The same goes (even more so) for screenwriting applications. I mean, you can use anything to write a screenplay, and there’s even some brilliant free applications that will help with industry-standard formatting, etc.

Final Draft is very much the Avid of screenwriting. It’s the industry standard. Whole pre and post-production workflows are built around it in the film/TV industry. If you work in that business as a screenwriter, there’s a strong chance you’re going to have to use it. It’s expensive, complex, sophisticated, and yes, like Avid, dull as hell. Unlike Avid, I wouldn’t describe it personally as “rock-solid” though.

However, just like the NLE world, there’s other great – and even free – alternatives. One that’s cheap and – for me – just like the Final Cut Pro X of the screenwriting world is Highland 2.

It uses the Fountain language. This is a version of markdown for screenplays, and if you have any knowledge at all of writing to industry standard screenplay formats, you’ll get this easily.
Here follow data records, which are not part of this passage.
(** When the text ends with a code unit that is not white, no piece is
    empty, but for the first one when the text starts with white space. *)
Lemma split_ws_from_nonempty s : forall b,
  s <> [] -> Js.is_space (last s 0%N) = false ->
  match Js.split_ws_from b s with
  | p :: rest =>
      Forall (fun q => q <> []) rest
      /\ (b = true \/ Js.is_space (hd 0%N s) = false -> p <> [])
  | [] => False
  end.
Proof.
  induction s as [|c s IH]; intros b N L; [contradiction N; reflexivity|].
  destruct s as [|c' s'].
  - cbn [last] in L. simpl. rewrite L. split; [constructor | discriminate].
  - assert (N' : c' :: s' <> []) by discriminate.
    assert (L' : Js.is_space (last (c' :: s') 0%N) = false) by exact L.
    change (Js.split_ws_from b (c :: c' :: s'))
      with (if Js.is_space c then
              if b then Js.split_ws_from true (c' :: s')
              else [] :: Js.split_ws_from true (c' :: s')
            else match Js.split_ws_from false (c' :: s') with
                 | piece :: rest => (c :: piece) :: rest
                 | [] => [[c]]
                 end).
    destruct (Js.is_space c) eqn:E.
    + pose proof (IH true N' L') as H.
      destruct b.
      * destruct (Js.split_ws_from true (c' :: s')) as [|p r]; [exact H|].
        destruct H as [Hr Hp]. split; [exact Hr | intros _; apply Hp; auto].
      * destruct (Js.split_ws_from true (c' :: s')) as [|p r]; [contradiction|].
        destruct H as [Hr Hp]. split.
        -- constructor; [apply Hp; auto | exact Hr].
        -- cbn [hd]. intros [F|F]; congruence.
    + pose proof (IH false N' L') as H.
      destruct (Js.split_ws_from false (c' :: s')) as [|p r]; [contradiction|].
      destruct H as [Hr _]. split; [exact Hr | discriminate].
Qed.

(** The words of a line that is not blank are tokens. *)
Lemma words_tokens line :
  Js.trim line <> [] -> Forall token (words line).
Proof.
  intros N. unfold words, Js.split_ws.
  pose proof (split_ws_from_spaceless false (Js.trim line)) as Hs.
  pose proof (split_ws_from_nonempty false N (trim_last _ N)) as Hn.
  destruct (Js.split_ws_from false (Js.trim line)) as [|p r]; [contradiction|].
  destruct Hn as [Hr Hp].
  assert (Hp' : p <> []).
  { apply Hp. right. destruct (Js.trim line) as [|c t] eqn:E;
      [contradiction N; reflexivity|].
    cbn [hd]. eapply trim_hd. exact E. }
  inversion Hs as [|? ? Hps Hrs]; subst.
  constructor; [split; assumption|].
  apply Forall_forall. intros q Hq. split.
  - rewrite Forall_forall in Hr. apply Hr, Hq.
  - rewrite Forall_forall in Hrs. apply Hrs, Hq.
Qed.

(** ** Setting and getting in a map *)

Lemma JsMap_get_set_same k v m : JsMap.get k (JsMap.set k v m) = Some v.
Proof.
  induction m as [|[k' v'] m IH]; simpl.
  - rewrite Js_eqb_refl. reflexivity.
  - destruct (Js.eqb k' k) eqn:E; simpl; rewrite E; [reflexivity | exact IH].
Qed.

Lemma JsMap_get_set_other k k' v m :
  k' <> k -> JsMap.get k' (JsMap.set k v m) = JsMap.get k' m.
Proof.
  intros N. induction m as [|[k0 v0] m IH]; simpl.
  - destruct (Js.eqb k k') eqn:E; [apply Js_eqb_eq in E; congruence|].
    reflexivity.
  - destruct (Js.eqb k0 k) eqn:E; simpl.
    + apply Js_eqb_eq in E. subst k0.
      destruct (Js.eqb k k') eqn:E'; [apply Js_eqb_eq in E'; congruence|].
      reflexivity.
    + rewrite IH. reflexivity.
Qed.

Lemma JsMap_set_In k v m e :
  In e (JsMap.set k v m) -> e = (k, v) \/ In e m.
Proof.
  induction m as [|[k' v'] m IH]; simpl.
  - intros [<-|[]]. auto.
  - destruct (Js.eqb k' k) eqn:E; simpl.
    + apply Js_eqb_eq in E. subst k'. intros [<-|H]; auto.
    + intros [<-|H]; auto. destruct (IH H); auto.
Qed.

Lemma JsMap_set_key k v m : In k (map fst (JsMap.set k v m)).
Proof.
  induction m as [|[k' v'] m IH]; simpl; [auto|].
  destruct (Js.eqb k' k) eqn:E; simpl; [|auto].
  apply Js_eqb_eq in E. auto.
Qed.

Lemma JsMap_set_keeps k v m k' :
  In k' (map fst m) -> In k' (map fst (JsMap.set k v m)).
Proof.
  induction m as [|[k0 v0] m IH]; simpl; [intros []|].
  destruct (Js.eqb k0 k); simpl; intros [H|H]; auto.
Qed.

Lemma JsMap_set_NoDup k v m :
  NoDup (map fst m) -> NoDup (map fst (JsMap.set k v m)).
Proof.
  induction m as [|[k' v'] m IH]; simpl; intros H.
  - constructor; [intros [] | constructor].
  - inversion H as [|? ? Hn Hd]; subst.
    destruct (Js.eqb k' k) eqn:E; simpl; [constructor; assumption|].
    constructor; [|apply IH, Hd].
    intros Hin. apply in_map_iff in Hin. destruct Hin as ([k0 v0] & <- & Hin).
    apply JsMap_set_In in Hin. destruct Hin as [[= -> ->]|Hin].
    + rewrite Js_eqb_refl in E. discriminate.
    + apply Hn. apply in_map_iff. exists (k0, v0). auto.
Qed.

Lemma fold_left_invariant {A B} (f : A -> B -> A) (I : A -> Prop) l :
  (forall a b, In b l -> I a -> I (f a b)) ->
  forall a, I a -> I (fold_left f l a).
Proof.
  induction l as [|b l IH]; simpl; intros Hf a Ha; [exact Ha|].
  apply IH; [intros; apply Hf; auto | apply Hf; auto].
Qed.

(** ** The listing of Homebrew *)

Lemma includes_default c : includes (allowed_or_default None) c = true -> c = 0%Z.
Proof.
  unfold includes, allowed_or_default. simpl. rewrite orb_false_r.
  apply Z.eqb_eq.
Qed.

(** The map [collectBrew] builds has one entry per name, each read off a
    line of at least two words. *)
Lemma brew_installed_entries out :
  NoDup (map fst (brew_installed out))
  /\ Forall (fun e =>
       exists line,
         In line (Js.split_on 10 out) /\ Js.trim line <> []
         /\ 2 <= List.length (words line)
         /\ fst e = nth 0 (words line) [] /\ snd e = last (words line) [])
       (brew_installed out).
Proof.
  unfold brew_installed.
  apply (fold_left_invariant brew_installed_step
           (fun m => NoDup (map fst m) /\ Forall _ m));
    [|split; constructor].
  intros m line Hin [Hd Hf]. unfold brew_installed_step.
  destruct (Js.truthy (Js.trim line)) eqn:T; cbn [negb]; [|auto].
  fold (words line).
  destruct (List.length (words line) <? 2)%nat eqn:L; [auto|].
  apply Nat.ltb_ge in L.
  split; [apply JsMap_set_NoDup, Hd|].
  apply Forall_forall. intros e He. apply JsMap_set_In in He.
  destruct He as [->|He]; [|rewrite Forall_forall in Hf; apply Hf, He].
  exists line. repeat split; auto.
  destruct (Js.trim line); [discriminate T | discriminate].
Qed.

Lemma brew_installed_complete out line :
  In line (Js.split_on 10 out) -> Js.trim line <> [] ->
  2 <= List.length (words line) ->
  In (nth 0 (words line) []) (map fst (brew_installed out)).
Proof.
  intros Hin T L. unfold brew_installed.
  generalize JsMap.empty. revert Hin.
  induction (Js.split_on 10 out) as [|l ls IH]; intros [] m.
  - subst l. cbn [fold_left].
    apply (fold_left_invariant brew_installed_step
             (fun m => In (nth 0 (words line) []) (map fst m))).
    + intros a b _ Ha. unfold brew_installed_step.
      destruct (negb _); [exact Ha|].
      destruct (_ <? 2)%nat; [exact Ha | apply JsMap_set_keeps, Ha].
    + unfold brew_installed_step. fold (words line).
      destruct (Js.trim line) eqn:E; [contradiction T; reflexivity|].
      cbn [Js.truthy negb].
      apply Nat.ltb_ge in L. rewrite L. apply JsMap_set_key.
  - cbn [fold_left]. apply IH. assumption.
Qed.

Lemma collectBrew_returned_listing (P : Platform) (rt rt' : Runtime P) recs :
  collectBrew rt = (Returned recs, rt') ->
  exists out err w1 outdatedMap,
    Bun_spawn P (list_command brew) (world rt) = (Exited 0 out err, w1)
    /\ recs = map (brew_record outdatedMap) (brew_installed out).
Proof.
  unfold collectBrew. intros H. invert_run;
    match goal with
    | Hc : includes (allowed_or_default None) (code ?x) = true,
      Hs : Bun_spawn _ _ (world rt) = _ |- _ =>
        apply includes_default in Hc; rewrite Hc in Hs
    end;
    eexists _, _, _.
  - exists []. split; [eassumption|].
    match goal with
    | Hz : (JsMap.size ?m =? 0)%nat = true |- _ =>
        apply Nat.eqb_eq in Hz; destruct m; [reflexivity | discriminate Hz]
    end.
  - eexists. split; [eassumption | reflexivity].
  - eexists. split; [eassumption | reflexivity].
Qed.

(** X1.  The records [collectBrew] returns have pairwise different
    names. *)
Theorem collectBrew_names_unique (P : Platform) (rt rt' : Runtime P) recs :
  collectBrew rt = (Returned recs, rt') -> NoDup (map name recs).
Proof.
  intros H. apply collectBrew_returned_listing in H.
  destruct H as (out & err & w1 & om & _ & ->).
  rewrite map_map.
  replace (map (fun e => name (brew_record om e)) (brew_installed out))
    with (map fst (brew_installed out)).
  - apply brew_installed_entries.
  - apply map_ext. intros [n v]. reflexivity.
Qed.

(** X1 at work: [wget] is listed on two lines and returned once, with
    the version of the later line and at the place of the earlier. *)
Lemma collectBrew_names_unique_witness :
  map name (outcome_packages
              (fst (collectBrew (Fixture.start Scenario.duplicates))))
  = [Js.lit "wget"; Js.lit "python"]
  /\ map current_version
       (outcome_packages
          (fst (collectBrew (Fixture.start Scenario.duplicates))))
     = [Js.lit "1.24.5"; Js.lit "3.12.4"]
  /\ NoDup [Js.lit "wget"; Js.lit "python"].
Proof.
  split; [vm_compute; reflexivity|]. split; [vm_compute; reflexivity|].
  exact (@collectBrew_names_unique (Fixture.platform Scenario.duplicates)
           (Fixture.start Scenario.duplicates)
           (snd (collectBrew (Fixture.start Scenario.duplicates)))
           _ eq_refl).
Defined.

(** X2.  Every record of [collectBrew] is read off a line of the listing
    that has at least two words: its name is the first word and its
    version the last, both without white space and not empty; and every
    such line has its first word among the names. *)
Theorem collectBrew_reads_listing (P : Platform) (rt rt' : Runtime P) recs
    c out err w1 :
  Bun_spawn P (list_command brew) (world rt) = (Exited c out err, w1) ->
  collectBrew rt = (Returned recs, rt') ->
  Forall (fun r =>
      token (name r) /\ token (current_version r)
      /\ exists line,
           In line (Js.split_on 10 out)
           /\ 2 <= List.length (words line)
           /\ name r = nth 0 (words line) []
           /\ current_version r = last (words line) []) recs
  /\ forall line,
       In line (Js.split_on 10 out) -> Js.trim line <> [] ->
       2 <= List.length (words line) ->
       In (nth 0 (words line) []) (map name recs).
Proof.
  intros Hs H. apply collectBrew_returned_listing in H.
  destruct H as (out' & err' & w1' & om & Hs' & ->).
  rewrite Hs in Hs'. injection Hs' as _ <- _ _.
  destruct (brew_installed_entries out) as [_ Hf]. split.
  - apply Forall_forall. intros r Hr. apply in_map_iff in Hr.
    destruct Hr as ([n v] & <- & Hin).
    rewrite Forall_forall in Hf.
    destruct (Hf _ Hin) as (line & Hl & T & L & En & Ev).
    cbn [fst snd] in En, Ev. cbn [brew_record name current_version].
    pose proof (words_tokens line T) as Hw. rewrite Forall_forall in Hw.
    assert (W : words line <> [])
      by (destruct (words line); [simpl in L; lia | discriminate]).
    split; [|split].
    + apply Hw. rewrite En. apply nth_In. lia.
    + apply Hw. rewrite Ev.
      destruct (exists_last W) as (l' & x & ->). rewrite last_last.
      apply in_or_app. right. left. reflexivity.
    + exists line. auto.
  - intros line Hl T L. rewrite map_map.
    replace (map (fun e => name (brew_record om e)) (brew_installed out))
      with (map fst (brew_installed out))
      by (apply map_ext; intros [n v]; reflexivity).
    apply brew_installed_complete; assumption.
Qed.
Check it out if you can. I’m no good at reviews, so you’re best getting those elsewhere. I will say this: worry about getting Final Draft once you’ve sold your screenplay, and need to start collaborating with others. Or if you need to work with others using industry standard tools for whatever other reason. Until then, you only need to get it on the page. And for me, I haven’t found anything as good for that as Highland 2.